# Wishing you happiness



## Olympia28

Γειάσας...

One final question for this evening...if someone could tell me whether this sentence is translated correctly?

'We wish you happiness, health, peace and love. May God watch over you always & remember that you will be in our thoughts and in our hearts always'

-'Σας ευχομαστε ευτθχια, υγεια, ειρινι και αγαπι. _May God watch over you always, αnd remember (?) _οτι θα ισαστε παντα στυσ σκεπσι μας'

Ευχαριστώ πολύ


----------



## Olympia28

'you' is referring to two people...


----------



## Vagabond

My suggestion would be:
Σας ευχόμαστε ευτυχία, υγεία, ειρήνη και αγάπη. Ο Θεός να είναι πάντα μαζί σας (lit. may God be always with you), και να ξέρετε ότι θα είστε πάντα στην καρδιά και το μυαλό μας (lit. and know that you will always be in our heart and our mind).


----------



## Olympia28

Thank you so much!


----------



## Olympia28

Actually, I forgot a sentence. Maybe I should open a new thread but it's meant to go after 'Σας ευχόμαστε ευτυχία, υγεία, ειρήνη και αγάπη' : and a wonderful life with your family (I really don't know how to attempt this part...)


----------



## Vagabond

Olympia28 said:


> Actually, I forgot a sentence. Maybe I should open a new thread but it's meant to go after 'Σας ευχόμαστε ευτυχία, υγεία, ειρήνη και αγάπη' : and a wonderful life with your family (I really don't know how to attempt this part...)

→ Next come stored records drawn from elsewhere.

(* ===== verification/CStrings.v ===== *)
(** * C strings

    The string routines of the C library that the sources call, on NUL-free
    [string] values: a [char] array holding a C string is modelled by the
    characters before its terminator.  Bounded copies ([strncpy] followed by
    the explicit terminator, [copy_cstr], [snprintf]) are truncations. *)

From S2P Require Import Prelude.
From stdpp Require Import prelude strings list.
From Stdlib Require Import ZArith Lia.
From Stdlib Require Import Ascii String.
#[local] Open Scope string_scope.
#[local] Open Scope Z_scope.

Abbreviation strlen := String.length.

(** [strncpy(dst, src, n - 1); dst[n - 1] = 0], as the C string left in [dst]. *)
Definition strncpyz (n : nat) (s : string) : string := String.substring 0 (n - 1) s.

(** [strcmp(a, b) == 0]. *)
Definition streq (a b : string) : bool := String.eqb a b.

(** [strncmp(a, b, n) == 0]. *)
Definition strneq (n : nat) (a b : string) : bool :=
  String.eqb (String.substring 0 n a) (String.substring 0 n b).

(** [strstr]: the suffix of [hay] that starts at the first occurrence. *)
Fixpoint strstr (hay needle : string) : option string :=
  if String.prefix needle hay then Some hay
  else match hay with
       | EmptyString => None
       | String _ h => strstr h needle
       end.

Definition contains (hay needle : string) : bool :=
  match strstr hay needle with Some _ => true | None => false end.

(** [strchr]: the suffix of [s] that starts at the first occurrence of [c]. *)
Fixpoint strchr (s : string) (c : ascii) : option string :=
  match s with
  | EmptyString => None
  | String d s' => if Ascii.eqb c d then Some s else strchr s' c
  end.

(** The characters of a [char] array up to its first NUL byte. *)
Fixpoint cstr_of_bytes (bs : list Z) : string :=
  match bs with
  | [] => EmptyString
  | b :: bs' => if b =? 0 then EmptyString else String (ascii_of_nat (Z.to_nat b)) (cstr_of_bytes bs')
  end.

(** ** Numbers in text *)

Definition digit_char (d : Z) : ascii :=
  ascii_of_nat (Z.to_nat (if d <? 10 then 48 + d else 87 + d)).

(** The digits of [n] in [base], most significant first, in front of [acc]. *)
Fixpoint fmt_digits (fuel : nat) (base n : Z) (acc : string) : string :=
  match fuel with
  | O => acc
  | S fuel' =>
      let acc' := String (digit_char (n mod base)) acc in
      if n <? base then acc' else fmt_digits fuel' base (n / base) acc'
  end.

(** [%u], [%lu] and [%lx] of values up to 64 bits: 20 decimal digits and 16
    hexadecimal digits are enough for [2^64 - 1]. *)
Definition fmt_u (n : Z) : string := fmt_digits 20 10 n EmptyString.
Definition fmt_x (n : Z) : string := fmt_digits 16 16 n EmptyString.

Definition is_space (c : ascii) : bool :=
  let n := Z.of_nat (nat_of_ascii c) in (n =? 32) || ((9 <=? n) && (n <=? 13)).

Definition digit_value (c : ascii) : Z :=
  let n := Z.of_nat (nat_of_ascii c) in
  if (48 <=? n) && (n <=? 57) then n - 48
  else if (97 <=? n) && (n <=? 122) then n - 87
  else if (65 <=? n) && (n <=? 90) then n - 55
  else 99.

Fixpoint skip_space (s : string) : string :=
  match s with
  | String c s' => if is_space c then skip_space s' else s
  | EmptyString => s
  end.

(** Reads the longest digit prefix: its value, and whether there was a digit. *)
Fixpoint scan_digits (base : Z) (s : string) (acc : Z) (seen : bool) : Z * bool :=
  match s with
  | String c s' =>
      let d := digit_value c in
      if d <? base then scan_digits base s' (acc * base + d) true else (acc, seen)
  | EmptyString => (acc, seen)
  end.

(** The base prefix of [strtoull(.., 0)]: [0x] followed by a hexadecimal digit
    is base 16, another leading [0] is base 8, otherwise base 10. *)
Definition auto_base (s : string) : Z * string :=
  match s with
  | String "0" (String c rest) =>
      if (Ascii.eqb c "x" || Ascii.eqb c "X")%char then
        match rest with
        | String d _ => if digit_value d <? 16 then (16, rest) else (8, s)
        | EmptyString => (8, s)
        end
      else (8, s)
  | String "0" EmptyString => (8, s)
  | _ => (10, s)
  end.

Inductive strto :=
| NoConversion
| Converted (v : Z)
| OutOfRange.

(** [strtoull(s, &end, base)] with base 10 or 0: [NoConversion] is
    [end == s], [OutOfRange] is [errno == ERANGE] (value [2^64 - 1]). *)
Definition strtoull (base : Z) (s : string) : strto :=
  let s1 := skip_space s in
  let '(neg, s2) := match s1 with
                    | String "-" s' => (true, s')
                    | String "+" s' => (false, s')
                    | _ => (false, s1)
                    end in
  let '(b, s3) := if base =? 0 then auto_base s2 else (base, s2) in
  match scan_digits b s3 0 false with
  | (_, false) => NoConversion
  | (v, true) => if v <? 18446744073709551616
                 then Converted (if neg : bool then u64 (- v) else v)
                 else OutOfRange
  end.

Definition strto_value (r : strto) : option Z :=
  match r with
  | NoConversion => None
  | Converted v => Some v
  | OutOfRange => Some 18446744073709551615
  end.

(** ** Padding *)

Fixpoint repeat_char (c : ascii) (n : nat) : string :=
  match n with O => EmptyString | S n' => String c (repeat_char c n') end.

(** [%-ns] and [%ns]: a text that is too long is not cut. *)
Definition pad_right (n : nat) (s : string) : string := s +:+ repeat_char " " (n - strlen s).
Definition pad_left (n : nat) (s : string) : string := repeat_char " " (n - strlen s) +:+ s.

(** ** Lemmas *)

Lemma strlen_app a b : strlen (a ++ b) = (strlen a + strlen b)%nat.
Proof. induction a as [|c a IH]; [done|]. simpl. by rewrite IH. Qed.

Lemma strlen_substring n m s : (strlen (String.substring n m s) <= m)%nat.
Proof.
  revert n m. induction s as [|c s IH]; intros [|n] [|m]; cbn; try lia.
  - specialize (IH 0%nat m). lia.
  - specialize (IH n 0%nat). lia.
  - specialize (IH n (S m)). lia.
Qed.

Lemma strlen_strncpyz n s : (strlen (strncpyz n s) <= n - 1)%nat.
Proof. apply strlen_substring. Qed.

Lemma substring_all n s : (strlen s <= n)%nat -> String.substring 0 n s = s.
Proof.
  revert n. induction s as [|c s IH]; intros [|n] Hn; cbn in *; try done; [lia|].
  rewrite IH by lia. done.
Qed.

Lemma strncpyz_id n s : (strlen s < n)%nat -> strncpyz n s = s.
Proof. intros Hn. apply substring_all. lia. Qed.

Lemma fmt_digits_len fuel base n acc k :
  2 <= base -> 0 <= n < base ^ Z.of_nat k -> (1 <= k)%nat ->
  (strlen (fmt_digits fuel base n acc) <= strlen acc + k)%nat.
Proof.
  intros Hb. revert n acc k. induction fuel as [|fuel IH]; intros n acc k Hn Hk;
    cbn [fmt_digits]; [lia|].
  destruct (n <? base) eqn:E; boolify; [cbn; lia|].
  destruct k as [|k]; [lia|]. destruct k as [|k].
  { change (Z.of_nat 1) with 1 in Hn. rewrite Z.pow_1_r in Hn. lia. }
  rewrite (Nat2Z.inj_succ (S k)), Z.pow_succ_r in Hn by lia.
  assert (0 <= n / base < base ^ Z.of_nat (S k)) as Hq.
  { split; [apply Z.div_pos; lia | apply Z.div_lt_upper_bound; lia]. }
  specialize (IH (n / base) (String (digit_char (n mod base)) acc) (S k) Hq ltac:(lia)).
  cbn [String.length] in IH. lia.
Qed.

Lemma fmt_u_len_u32 n : is_u32 n -> (strlen (fmt_u n) <= 10)%nat.
Proof. intros H. apply (fmt_digits_len 20 10 n EmptyString 10); unfold is_u32 in H; cbn; lia. Qed.

Lemma fmt_u_len_u64 n : is_u64 n -> (strlen (fmt_u n) <= 20)%nat.
Proof. intros H. apply (fmt_digits_len 20 10 n EmptyString 20); unfold is_u64 in H; cbn; lia. Qed.

Lemma fmt_x_len_u64 n : is_u64 n -> (strlen (fmt_x n) <= 16)%nat.
Proof. intros H. apply (fmt_digits_len 16 16 n EmptyString 16); unfold is_u64 in H; cbn; lia. Qed.

Lemma streq_eq a b : streq a b = true <-> a = b.
Proof. apply String.eqb_eq. Qed.

Lemma streq_neq a b : streq a b = false <-> a <> b.
Proof. apply String.eqb_neq. Qed.

Lemma streq_refl a : streq a a = true.
Proof. by apply streq_eq. Qed.

(** Reading back a printed number. *)
Lemma digit_value_char d : 0 <= d < 10 -> digit_value (digit_char d) = d.
Proof.
  intros Hd. assert (d = 0 \/ d = 1 \/ d = 2 \/ d = 3 \/ d = 4 \/ d = 5 \/ d = 6
    \/ d = 7 \/ d = 8 \/ d = 9) as Hc by lia.
  by destruct_or! Hc; subst.
Qed.

Lemma scan_fmt_digits fuel n acc :
  0 <= n < 10 ^ Z.of_nat fuel -> (1 <= fuel)%nat ->
  forall v seen, exists j,
    scan_digits 10 (fmt_digits fuel 10 n acc) v seen =
    scan_digits 10 acc (v * 10 ^ Z.of_nat j + n) true.
Proof.
  revert n acc. induction fuel as [|fuel IH]; intros n acc Hn Hf v seen; [lia|].
  cbn [fmt_digits]. destruct (n <? 10) eqn:E; boolify.
  - exists 1%nat. cbn [scan_digits].
    rewrite Z.mod_small, digit_value_char by lia.
    rewrite (proj2 (Z.ltb_lt n 10)) by lia. done.
  - rewrite Nat2Z.inj_succ, Z.pow_succ_r in Hn by lia.
    destruct fuel as [|fuel]; [cbn in Hn; lia|].
    destruct (IH (n / 10) (String (digit_char (n mod 10)) acc)) with (v := v) (seen := seen)
      as [j ->]; [|lia|].
    { split; [apply Z.div_pos; lia | apply Z.div_lt_upper_bound; lia]. }
    exists (S j). cbn [scan_digits]. rewrite digit_value_char by lia.
    rewrite (proj2 (Z.ltb_lt (n mod 10) 10)) by lia. f_equal.
    rewrite Nat2Z.inj_succ, Z.pow_succ_r by lia. lia.
Qed.

(** A printed 64-bit number parses back to itself. *)
Lemma scan_fmt_u n : is_u64 n -> scan_digits 10 (fmt_u n) 0 false = (n, true).
Proof.
  intros Hn. destruct (scan_fmt_digits 20 n EmptyString ltac:(cbn; ulia) ltac:(lia) 0 false) as [j Hj].
  unfold fmt_u. rewrite Hj. cbn. done.
Qed.

(** ** Scanning text *)

Fixpoint str_forall (f : ascii -> bool) (s : string) : bool :=
  match s with
  | EmptyString => true
  | String c s' => f c && str_forall f s'
  end.

Lemma str_forall_app f a b : str_forall f (a ++ b) = str_forall f a && str_forall f b.
Proof.
  induction a as [|c a IH]; [done|]. change (String c a ++ b) with (String c (a ++ b)).
  cbn [str_forall]. rewrite IH. by destruct (f c).
Qed.

Lemma strchr_app a c b :
  str_forall (fun d => negb (Ascii.eqb c d)) a = true -> strchr (a ++ String c b) c = Some (String c b).
Proof.
  induction a as [|d a IH]; [change (EmptyString ++ String c b) with (String c b); cbn [strchr]; by rewrite Ascii.eqb_refl|].
  change (String d a ++ String c b) with (String d (a ++ String c b)). cbn [str_forall strchr].
  intros H. apply andb_prop in H as [H1 H2]. apply negb_true_iff in H1. rewrite H1. auto.
Qed.

(** A prefix without the needle's first character is skipped. *)
Lemma strstr_app a c needle b :
  str_forall (fun d => negb (Ascii.eqb c d)) a = true ->
  strstr (a ++ b) (String c needle) = strstr b (String c needle).
Proof.
  induction a as [|d a IH]; [done|]. cbn [str_forall].
  intros H. apply andb_prop in H as [H1 H2]. apply negb_true_iff, Ascii.eqb_neq in H1.
  change (String d a ++ b) with (String d (a ++ b)). cbn [strstr String.prefix].
  destruct (ascii_dec c d); [done|]. auto.
Qed.

Lemma prefix_app a b : String.prefix a (a ++ b) = true.
Proof.
  induction a as [|c a IH]; [by destruct b|]. change (String c a ++ b) with (String c (a ++ b)).
  cbn [String.prefix]. by destruct (ascii_dec c c).
Qed.

Lemma strstr_here needle b : strstr (needle ++ b) needle = Some (needle ++ b).
Proof.
  pose proof (prefix_app needle b) as Hp. destruct (needle ++ b) as [|c s] eqn:E; cbn [strstr]; by rewrite Hp.
Qed.

Lemma substring_suffix a b : String.substring (strlen a) (strlen b) (a ++ b) = b.
Proof.
  induction a as [|c a IH]; [apply substring_all; done|].
  change (String c a ++ b) with (String c (a ++ b)). exact IH.
Qed.

Lemma str_app_assoc a b c : (a ++ b) ++ c = a ++ (b ++ c).
Proof. induction a as [|x a IH]; [done|]. exact (f_equal (String x) IH). Qed.

Lemma string_app_nil_r s : s ++ EmptyString = s.
Proof. induction s as [|c s IH]; [done|]. exact (f_equal (String c) IH). Qed.

Lemma substring_after a b :
  String.substring (strlen a) (strlen (a ++ b) - strlen a) (a ++ b) = b.
Proof.
  rewrite strlen_app. replace (strlen a + strlen b - strlen a)%nat with (strlen b) by lia.
  apply substring_suffix.
Qed.

Lemma substring_prefix a b : String.substring 0 (strlen a) (a ++ b) = a.
Proof.
  induction a as [|c a IH]; [by destruct b|]. change (String c a ++ b) with (String c (a ++ b)).
  cbn [String.length String.substring]. by rewrite IH.
Qed.

Lemma fmt_digits_app fuel base n acc s :
  fmt_digits fuel base n acc ++ s = fmt_digits fuel base n (acc ++ s).
Proof.
  revert n acc. induction fuel as [|fuel IH]; intros n acc; cbn [fmt_digits]; [done|].
  destruct (n <? base); [done|]. by rewrite IH.
Qed.

(** The characters of a printed number are digits. *)
Lemma fmt_digits_chars fuel n acc f :
  (forall d, 0 <= d < 10 -> f (digit_char d) = true) -> str_forall f acc = true ->
  0 <= n -> str_forall f (fmt_digits fuel 10 n acc) = true.
Proof.
  intros Hf. revert n acc. induction fuel as [|fuel IH]; intros n acc Ha Hn; cbn [fmt_digits]; [done|].
  assert (str_forall f (String (digit_char (n mod 10)) acc) = true).
  { cbn [str_forall]. rewrite Hf, Ha by lia. done. }
  destruct (n <? 10); [done|]. apply IH; [done|]. apply Z.div_pos; lia.
Qed.

Lemma fmt_digits_head fuel n acc :
  0 <= n -> (fuel <> 0)%nat -> exists d rest, 0 <= d < 10 /\ fmt_digits fuel 10 n acc = String (digit_char d) rest.
Proof.
  revert n acc. induction fuel as [|fuel IH]; intros n acc Hn Hf; [done|]. cbn [fmt_digits].
  destruct (n <? 10) eqn:E; [exists (n mod 10), acc; split; [lia|done]|].
  destruct fuel as [|fuel].
  - exists (n mod 10), acc. split; [lia|done].
  - apply IH; [apply Z.div_pos; lia|done].
Qed.

Lemma digit_char_cases d (Q : ascii -> Prop) :
  0 <= d < 10 ->
  Q "0"%char -> Q "1"%char -> Q "2"%char -> Q "3"%char -> Q "4"%char ->
  Q "5"%char -> Q "6"%char -> Q "7"%char -> Q "8"%char -> Q "9"%char -> Q (digit_char d).
Proof.
  intros Hd. assert (d = 0 \/ d = 1 \/ d = 2 \/ d = 3 \/ d = 4 \/ d = 5 \/ d = 6
    \/ d = 7 \/ d = 8 \/ d = 9) as Hc by lia. by destruct_or! Hc; subst.
Qed.

(** [strtoull] reads a printed number up to the character after it. *)
Lemma strtoull_fmt_u n c rest :
  is_u64 n -> 10 <= digit_value c -> strtoull 10 (fmt_u n ++ String c rest) = Converted n.
Proof.
  intros Hn Hc. unfold fmt_u. rewrite fmt_digits_app.
  change (EmptyString ++ String c rest) with (String c rest).
  destruct (scan_fmt_digits 20 n (String c rest) ltac:(cbn; ulia) ltac:(lia) 0 false) as [j Hj].
  destruct (fmt_digits_head 20 n (String c rest) ltac:(ulia) ltac:(done)) as (d & r & Hd & E).
  assert (scan_digits 10 (String (digit_char d) r) 0 false = (n, true)) as Hscan.
  { rewrite <- E, Hj. cbn [scan_digits]. rewrite (proj2 (Z.ltb_ge _ _)) by done. done. }
  rewrite E. unfold strtoull.
  assert (skip_space (String (digit_char d) r) = String (digit_char d) r) as ->.
  { cbn [skip_space]. revert Hd. intros Hd. by apply (digit_char_cases d (fun x =>
      (if is_space x then skip_space r else String x r) = String x r)). }
  revert Hscan. pattern (digit_char d). apply digit_char_cases; [done|..].
  all: intros Hscan; cbv beta iota zeta; change (10 =? 0) with false; cbv iota; rewrite Hscan.
  all: by rewrite (proj2 (Z.ltb_lt _ _)) by ulia.
Qed.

Hmm, well that would be "και μια υπέροχη ζωή με την οικογένειά σας", though it's not one of those really common things to say in Greek. We'd say stuff like "και να χαίρεστε την οικογένειά σας" (lit. and enjoy your family), or "και ό,τι καλύτερο σε σας και στην οικογένειά σας" (lit. and all the best to you and your family), but the literal version would be completely understood too, of course. Up to you.


----------



## anthodocheio

Olympia28 said:


> Γειάσας...
> 
> One final question for this evening...if someone could tell me whether this sentence is translated correctly?
> 
> 'We wish you happiness, health, peace and love. May God watch over you always & remember that you will be in our thoughts and in our hearts always'
> 
> -'Σας ευχομαστε ευτθχια, υγεια, ειρινι και αγαπι. _May God watch over you always, αnd remember (?) _οτι θα ισαστε παντα στυσ σκεπσι μας'
> 
> Ευχαριστώ πολύ


 
My attempt:
Σας ευχόμαστε ευτυχία, υγεία, ειρήνη και αγάπη (και μια υπέροχη ζωή με την οικογένειά σας). Ο Θεός να σας φυλάει πάντοτε, και να θυμάστε ότι θα είσαστε πάντα στην καρδιά και στην σκέψη μας. 
(I kept more of your original sentence, I just put _heart_ and _thought_ in singular)


----------



## Olympia28

Ευχαριστώ πολύ


----------